= Pseudosubarachnoid hemorrhage =

Condition resmbling subarachnoid hemorrhage on CT scan

A pseudosubarachnoid hemorrhage is an apparent increased attenuation on CT scans within the basal cisterns that mimics a true subarachnoid hemorrhage. This occurs in cases of severe cerebral edema, such as by cerebral hypoxia. It may also occur due to intrathecally administered contrast material, leakage of high-dose intravenous contrast material into the subarachnoid spaces, or in patients with cerebral venous sinus thrombosis, severe meningitis, leptomeningeal carcinomatosis, intracranial hypotension, cerebellar infarctions, or bilateral subdural hematomas.

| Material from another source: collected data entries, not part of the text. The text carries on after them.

Record StorageError := mkStorageError {
  statusCode : Z;
  storageErrorCode : string;
  storageErrorMessage : string;
  storageRequestID : option string;
  storageAdditionalErrorMessages : list (string * string)
}.

Inductive exn :=
| RangeError
| JsError
| TypeError
| Storage (e : StorageError)
| StorageWith (e : StorageError) (headers : list (string * string))
| OutOfFuel.

#[export] Instance StorageError_eq_dec : EqDecision StorageError.
Proof. solve_decision. Defined.
#[export] Instance exn_eq_dec : EqDecision exn.
Proof. solve_decision. Defined.

Abbreviation res := (result exn).

(** The status code the client sees; an exception that is not a
    [StorageError] is an internal error. *)
Definition http_status (e : exn) : Z :=
  match e with Storage s | StorageWith s _ => s.(statusCode) | _ => 500 end.

(** [contextID: string = DefaultID]. *)
Definition default_id (d : string) (contextID : option string) : option string :=
  Some (default d contextID).

(** ** src/src/blob/errors/StorageErrorFactory.ts *)

Module BlobErrors.

Definition DefaultID : string := "DefaultBlobRequestID".

Definition getContainerNotFound (contextID : option string) : exn :=
  Storage (mkStorageError 404 "ContainerNotFound"
    "The specified container does not exist."
    (default_id DefaultID contextID) []).

Definition getBlobNotFound (contextID : option string) : exn :=
  Storage (mkStorageError 404 "BlobNotFound"
    "The specified blob does not exist."
    (default_id DefaultID contextID) []).

Definition getInvalidLeaseDuration (contextID : option string) : exn :=
  Storage (mkStorageError 400 "InvalidHeaderValue"
    "The value for one of the HTTP headers is not in the correct format."
    (default_id DefaultID contextID) []).

Definition getInvalidLeaseBreakPeriod (contextID : option string) : exn :=
  Storage (mkStorageError 400 "InvalidHeaderValue"
    "The value for one of the HTTP headers is not in the correct format."
    (default_id DefaultID contextID) []).

Definition getLeaseAlreadyPresent (contextID : option string) : exn :=
  Storage (mkStorageError 409 "LeaseAlreadyPresent"
    "There is already a lease present."
    (default_id DefaultID contextID) []).

Definition getLeaseIsBreakingAndCannotBeAcquired (contextID : option string) : exn :=
  Storage (mkStorageError 409 "LeaseIsBreakingAndCannotBeAcquired"
    "There is already a breaking lease, and can't  be acquired."
    (default_id DefaultID contextID) []).

Definition getLeaseNotPresentWithLeaseOperation (contextID : option string) : exn :=
  Storage (mkStorageError 409 "LeaseNotPresentWithLeaseOperation"
    "There is currently no lease on the container or blob."
    (default_id DefaultID contextID) []).

Definition getLeaseIdMismatchWithLeaseOperation (contextID : option string) : exn :=
  Storage (mkStorageError 409 "LeaseIdMismatchWithLeaseOperation"
    "The lease ID specified did not match the lease ID for the container or blob."
    (default_id DefaultID contextID) []).

Definition getLeaseIsBrokenAndCannotBeRenewed (contextID : option string) : exn :=
  Storage (mkStorageError 409 "LeaseIsBrokenAndCannotBeRenewed"
    "The lease ID matched, but the lease has been broken explicitly and cannot be renewed."
    (default_id DefaultID contextID) []).

Definition getLeaseIsBreakingAndCannotBeChanged (contextID : option string) : exn :=
  Storage (mkStorageError 409 "LeaseIsBreakingAndCannotBeChanged"
    "The lease ID matched, but the lease is currently in breaking state and cannot be changed."
    (default_id DefaultID contextID) []).

Definition getContainerLeaseIdMissing (contextID : option string) : exn :=
  Storage (mkStorageError 412 "LeaseIdMissing"
    "There is currently a lease on the container and no lease ID was specified in the request."
    (default_id DefaultID contextID) []).

Definition getContainerLeaseIdMismatchWithContainerOperation (contextID : option string) : exn :=
  Storage (mkStorageError 412 "LeaseIdMismatchWithContainerOperation"
    "The lease ID specified did not match the lease ID for the container."
    (default_id DefaultID contextID) []).

Definition getContainerLeaseLost (contextID : option string) : exn :=
  Storage (mkStorageError 412 "LeaseNotPresentWithContainerOperation"
    "A lease ID was specified, but the lease for the container has expired."
    (default_id DefaultID contextID) []).

Definition getBlobLeaseIdMissing (contextID : option string) : exn :=
  Storage (mkStorageError 412 "LeaseIdMissing"
    "There is currently a lease on the blob and no lease ID was specified in the request."
    (default_id DefaultID contextID) []).

Definition getBlobLeaseIdMismatchWithBlobOperation (contextID : option string) : exn :=
  Storage (mkStorageError 412 "LeaseIdMismatchWithBlobOperation"
    "The lease ID specified did not match the lease ID for the blob."
    (default_id DefaultID contextID) []).

Definition getBlobLeaseLost (contextID : option string) : exn :=
  Storage (mkStorageError 412 "LeaseNotPresentWithBlobOperation"
    "A lease ID was specified, but the lease for the blob has expired."
    (default_id DefaultID contextID) []).

Definition getMultipleConditionHeadersNotSupported (contextID : option string) : exn :=
  Storage (mkStorageError 400 "MultipleConditionHeadersNotSupported"
    "Multiple condition headers are not supported."
    contextID []).

Definition getConditionNotMet (contextID : option string) : exn :=
  Storage (mkStorageError 412 "ConditionNotMet"
    "The condition specified using HTTP conditional header(s) is not met."
    contextID []).

Definition getSequenceNumberConditionNotMet (contextID : option string) : exn :=
  Storage (mkStorageError 412 "SequenceNumberConditionNotMet"
    "The condition specified using HTTP conditional header(s) is not met."
    contextID []).

Definition getNotModified (contextID : option string) : exn :=
  Storage (mkStorageError 304 "ConditionNotMet"
    "The condition specified using HTTP conditional header(s) is not met."
    contextID []).

Definition getUnsatisfiableCondition (contextID : option string) : exn :=
  Storage (mkStorageError 400 "UnsatisfiableCondition"
    "The request includes an unsatisfiable condition for this operation."
    contextID []).

Definition getInvalidHeaderValue (contextID : option string)
    (additionalMessages : list (string * string)) : exn :=
  Storage (mkStorageError 400 "InvalidHeaderValue"
    "The value for one of the HTTP headers is not in the correct format."
    (default_id "" contextID) additionalMessages).

Definition getEmptyTagName (contextID : option string) : exn :=
  Storage (mkStorageError 400 "EmptyTagName"
    "The name of one of the tag key-value pairs is empty." contextID []).

Definition getTagsTooLarge (contextID : option string) : exn :=
  Storage (mkStorageError 400 "TagsTooLarge"
    "The tags specified exceed the maximum permissible limit." contextID []).

Definition getInvalidTag (contextID : option string) : exn :=
  Storage (mkStorageError 400 "DuplicateTagNames"
    "The tags specified are invalid. It contains characters that are not permitted." contextID []).

Definition getBlobAlreadyExists (contextID : option string) : exn :=
  Storage (mkStorageError 409 "BlobAlreadyExists"
    "The specified blob already exists."
    (default_id DefaultID contextID) []).

Definition getBlobArchived (contextID : option string) : exn :=
  Storage (mkStorageError 409 "BlobArchived"
    "This operation is not permitted on an archived blob."
    (default_id EmptyString contextID) []).

Definition getInvalidOperation (contextID : option string) (message : string) : exn :=
  Storage (mkStorageError 400 "InvalidOperation" message (default_id DefaultID contextID) []).

Definition getSnapshotsPresent (contextID : option string) : exn :=
  Storage (mkStorageError 409 "SnapshotsPresent"
    "This operation is not permitted while the blob has snapshots." contextID []).

Definition getBlobSnapshotsPresent (contextID : option string) : exn :=
  Storage (mkStorageError 400 "SnapshotsPresent"
    "This operation is not permitted because the blob is snapshot."
    (default_id DefaultID contextID) []).

Definition getBlobInvalidBlobType (contextID : option string) : exn :=
  Storage (mkStorageError 409 "InvalidBlobType"
    "The blob type is invalid for this operation."
    (default_id DefaultID contextID) []).

Definition getInvalidBlobOrBlock (contextID : option string) : exn :=
  Storage (mkStorageError 400 "InvalidBlobOrBlock"
    "The specified blob or block content is invalid."
    (default_id DefaultID contextID) []).

Definition getBlobSealed (contextID : option string) : exn :=
  Storage (mkStorageError 409 "BlobIsSealed"
    "The specified blob is sealed, and its contents can't be modified unless the blob is re-created after a delete."
    (default_id EmptyString contextID) []).

Definition getBlockCountExceedsLimit (contextID : option string) : exn :=
  Storage (mkStorageError 409 "BlockCountExceedsLimit"
    "The committed block count cannot exceed the maximum limit of 50,000 blocks."
    (default_id DefaultID contextID) []).

Definition getAppendPositionConditionNotMet (contextID : option string) : exn :=
  Storage (mkStorageError 412 "AppendPositionConditionNotMet"
    "The append position condition specified was not met."
    (default_id DefaultID contextID) []).

Definition getMaxBlobSizeConditionNotMet (contextID : option string) : exn :=
  Storage (mkStorageError 412 "MaxBlobSizeConditionNotMet"
    "The max blob size condition specified was not met."
    (default_id DefaultID contextID) []).

Definition getInvalidBlockList (contextID : option string) : exn :=
  Storage (mkStorageError 400 "InvalidBlockList"
    "The specified block list is invalid."
    (default_id DefaultID contextID) []).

In a true subarachnoid hemorrhage, there is higher attenuation on CT scans of the basal cisterns, and blood that has leaked from a vessel or formed a hematoma is more highly attenuated due to the absorption of plasma. Pseudosubarachnoid hemorrhages have been observed in as much as 20% of patients resuscitated from non-traumatic cardiopulmonary arrest. Patients with pseudosubarachnoid hemorrhages may have worse prognoses than those with true subarachnoid hemorrhages because of underlying disease processes and decreased cerebral perfusion with elevated intracranial pressure. The identification of a pseudosubarachnoid hemorrhage as opposed to a true subarachnoid hemorrhage may therefore change a patient's treatment plan.